> **Data in this exercise**
(** A host on which the bridge interface already exists, with the address
    192.168.7.1/24. *)
Definition withBridge : World :=
  mkWorld
    (Some (mkInterface 7 "docker0-ovs",
           mkIPNet [192; 168; 7; 1] [255; 255; 255; 0]))
    [] (fun _ => false) 2.

(** A host on which assigning an address to an interface fails. *)
Definition noSetIp : World :=
  mkWorld None []
    (fun c => match c with SetInterfaceIp _ _ => true | _ => false end) 2.

(** A host with routes to the networks of the first six candidates. *)
Definition sixBusy : World :=
  mkWorld None
    [ mkIPNet [10; 1; 0; 0] [255; 255; 0; 0];
      mkIPNet [10; 42; 0; 0] [255; 255; 0; 0];
      mkIPNet [172; 16; 42; 0] [255; 255; 255; 0];
      mkIPNet [172; 16; 43; 0] [255; 255; 255; 0];
      mkIPNet [172; 16; 44; 0] [255; 255; 255; 0];
      mkIPNet [10; 0; 42; 0] [255; 255; 255; 0] ]
    (fun _ => false) 2.

(** IPv6 is not exercised on this host. *)
Definition noParseIPv6 : string -> option GoNet.IP := fun _ => None.
Definition noIPv6String : GoNet.IP -> string := fun _ => "".

(** The package variables once [init] has connected to the switch. *)
Definition connected : Globals := set_ovs (Some 1) globals0.

(** ... and once a bridge at 10.1.42.1/16 has been resolved. *)
Definition bridged : Globals :=
  set_resolved (IPv4 10 1 42 1) (mkIPNet [10; 1; 0; 0] [255; 255; 0; 0])
    connected.

End Host.

(* ================================================================== *)
(** * Vocabulary of the statements                                     *)
(* ================================================================== *)

(** A valid IPv4 address, as Go tests it: [len(ip.To4()) == IPv4len]. *)
Definition validIPv4 (ip : GoNet.IP) : Prop := len (To4 ip) = IPv4len.

(** The in-namespace configuration steps of [AddConnection], in the order
    the design document lists them. *)
Definition nsSteps (portName ip mac gateway : string) : list Call :=
  [ InterfaceDown portName;
    ChangeInterfaceName portName portName;
    SetInterfaceIp portName ip;
    SetInterfaceMac portName mac;
    InterfaceUp portName;
    SetDefaultGateway gateway portName ].

(** [stepsRun steps tr res]: the events [tr] are the calls [steps], in
    order, up to and including the first that replied with an error;
    nothing follows a failed step; [res] is that error, or nil when every
    step was made and succeeded. *)
Fixpoint stepsRun (steps : list Call) (tr : list Event) (res : error) : Prop :=
  match steps, tr with
  | [], [] => res = None
  | s :: steps', e :: tr' =>
      ev_call e = s
      /\ match ev_error e with
         | Some None => stepsRun steps' tr' res
         | Some (Some msg) => tr' = [] /\ res = Some msg
         | None => False
         end
  | _, _ => False
  end.
(** ** Voting, continued *)

(** X16. [submitVote] is all or nothing and append-only.  Either it reports
    an error and the state is exactly as before, or it reports none and
    exactly one vote has been appended after the earlier ones: for the given
    poll id and option index, cast in the name of the user [getCurrentUser]
    returns (null when there is none), never in another name.  The polls
    and the page cache are never touched. *)
Theorem submitVote_all_or_nothing pollId optionIndex w :
  polls (after (submitVote pollId optionIndex) w) = polls w
  ∧ revalidated (after (submitVote pollId optionIndex) w) = revalidated w
  ∧ ((Result.error (result (submitVote pollId optionIndex) w) ≠ None
      ∧ after (submitVote pollId optionIndex) w = w)
     ∨ (Result.error (result (submitVote pollId optionIndex) w) = None
        ∧ ∃ v,
            votes (after (submitVote pollId optionIndex) w)
            = (votes w ++ [v])%list
            ∧ Vote.poll_id v = pollId
            ∧ Vote.option_index v = optionIndex
            ∧ Vote.user_id v = User.id <$> result getCurrentUser w)).
Proof.
  unfold result, after.
  pose proof (submitVote_is_the_insert pollId optionIndex w) as Hrun.
  unfold run in Hrun. rewrite Hrun.
  unfold votes_insert, getCurrentUser, mbind, action_bind, auth_getUser.
  destruct (fault w); simpl; [by split_and!; [..|left]|].
  destruct (votes_unique w && existsb _ (votes w)); simpl.
  - by split_and!; [..|left].
  - split_and!; [done|done|]. right. split; [done|]. by eexists.
Qed.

> **The task**
Reply by returning the full set of records above exactly.

> **Exercise answer**
(** A host on which the bridge interface already exists, with the address
    192.168.7.1/24. *)
Definition withBridge : World :=
  mkWorld
    (Some (mkInterface 7 "docker0-ovs",
           mkIPNet [192; 168; 7; 1] [255; 255; 255; 0]))
    [] (fun _ => false) 2.

(** A host on which assigning an address to an interface fails. *)
Definition noSetIp : World :=
  mkWorld None []
    (fun c => match c with SetInterfaceIp _ _ => true | _ => false end) 2.

(** A host with routes to the networks of the first six candidates. *)
Definition sixBusy : World :=
  mkWorld None
    [ mkIPNet [10; 1; 0; 0] [255; 255; 0; 0];
      mkIPNet [10; 42; 0; 0] [255; 255; 0; 0];
      mkIPNet [172; 16; 42; 0] [255; 255; 255; 0];
      mkIPNet [172; 16; 43; 0] [255; 255; 255; 0];
      mkIPNet [172; 16; 44; 0] [255; 255; 255; 0];
      mkIPNet [10; 0; 42; 0] [255; 255; 255; 0] ]
    (fun _ => false) 2.

(** IPv6 is not exercised on this host. *)
Definition noParseIPv6 : string -> option GoNet.IP := fun _ => None.
Definition noIPv6String : GoNet.IP -> string := fun _ => "".

(** The package variables once [init] has connected to the switch. *)
Definition connected : Globals := set_ovs (Some 1) globals0.

(** ... and once a bridge at 10.1.42.1/16 has been resolved. *)
Definition bridged : Globals :=
  set_resolved (IPv4 10 1 42 1) (mkIPNet [10; 1; 0; 0] [255; 255; 0; 0])
    connected.

End Host.

(* ================================================================== *)
(** * Vocabulary of the statements                                     *)
(* ================================================================== *)

(** A valid IPv4 address, as Go tests it: [len(ip.To4()) == IPv4len]. *)
Definition validIPv4 (ip : GoNet.IP) : Prop := len (To4 ip) = IPv4len.

(** The in-namespace configuration steps of [AddConnection], in the order
    the design document lists them. *)
Definition nsSteps (portName ip mac gateway : string) : list Call :=
  [ InterfaceDown portName;
    ChangeInterfaceName portName portName;
    SetInterfaceIp portName ip;
    SetInterfaceMac portName mac;
    InterfaceUp portName;
    SetDefaultGateway gateway portName ].

(** [stepsRun steps tr res]: the events [tr] are the calls [steps], in
    order, up to and including the first that replied with an error;
    nothing follows a failed step; [res] is that error, or nil when every
    step was made and succeeded. *)
Fixpoint stepsRun (steps : list Call) (tr : list Event) (res : error) : Prop :=
  match steps, tr with
  | [], [] => res = None
  | s :: steps', e :: tr' =>
      ev_call e = s
      /\ match ev_error e with
         | Some None => stepsRun steps' tr' res
         | Some (Some msg) => tr' = [] /\ res = Some msg
         | None => False
         end
  | _, _ => False
  end.
(** ** Voting, continued *)

(** X16. [submitVote] is all or nothing and append-only.  Either it reports
    an error and the state is exactly as before, or it reports none and
    exactly one vote has been appended after the earlier ones: for the given
    poll id and option index, cast in the name of the user [getCurrentUser]
    returns (null when there is none), never in another name.  The polls
    and the page cache are never touched. *)
Theorem submitVote_all_or_nothing pollId optionIndex w :
  polls (after (submitVote pollId optionIndex) w) = polls w
  ∧ revalidated (after (submitVote pollId optionIndex) w) = revalidated w
  ∧ ((Result.error (result (submitVote pollId optionIndex) w) ≠ None
      ∧ after (submitVote pollId optionIndex) w = w)
     ∨ (Result.error (result (submitVote pollId optionIndex) w) = None
        ∧ ∃ v,
            votes (after (submitVote pollId optionIndex) w)
            = (votes w ++ [v])%list
            ∧ Vote.poll_id v = pollId
            ∧ Vote.option_index v = optionIndex
            ∧ Vote.user_id v = User.id <$> result getCurrentUser w)).
Proof.
  unfold result, after.
  pose proof (submitVote_is_the_insert pollId optionIndex w) as Hrun.
  unfold run in Hrun. rewrite Hrun.
  unfold votes_insert, getCurrentUser, mbind, action_bind, auth_getUser.
  destruct (fault w); simpl; [by split_and!; [..|left]|].
  destruct (votes_unique w && existsb _ (votes w)); simpl.
  - by split_and!; [..|left].
  - split_and!; [done|done|]. right. split; [done|]. by eexists.
Qed.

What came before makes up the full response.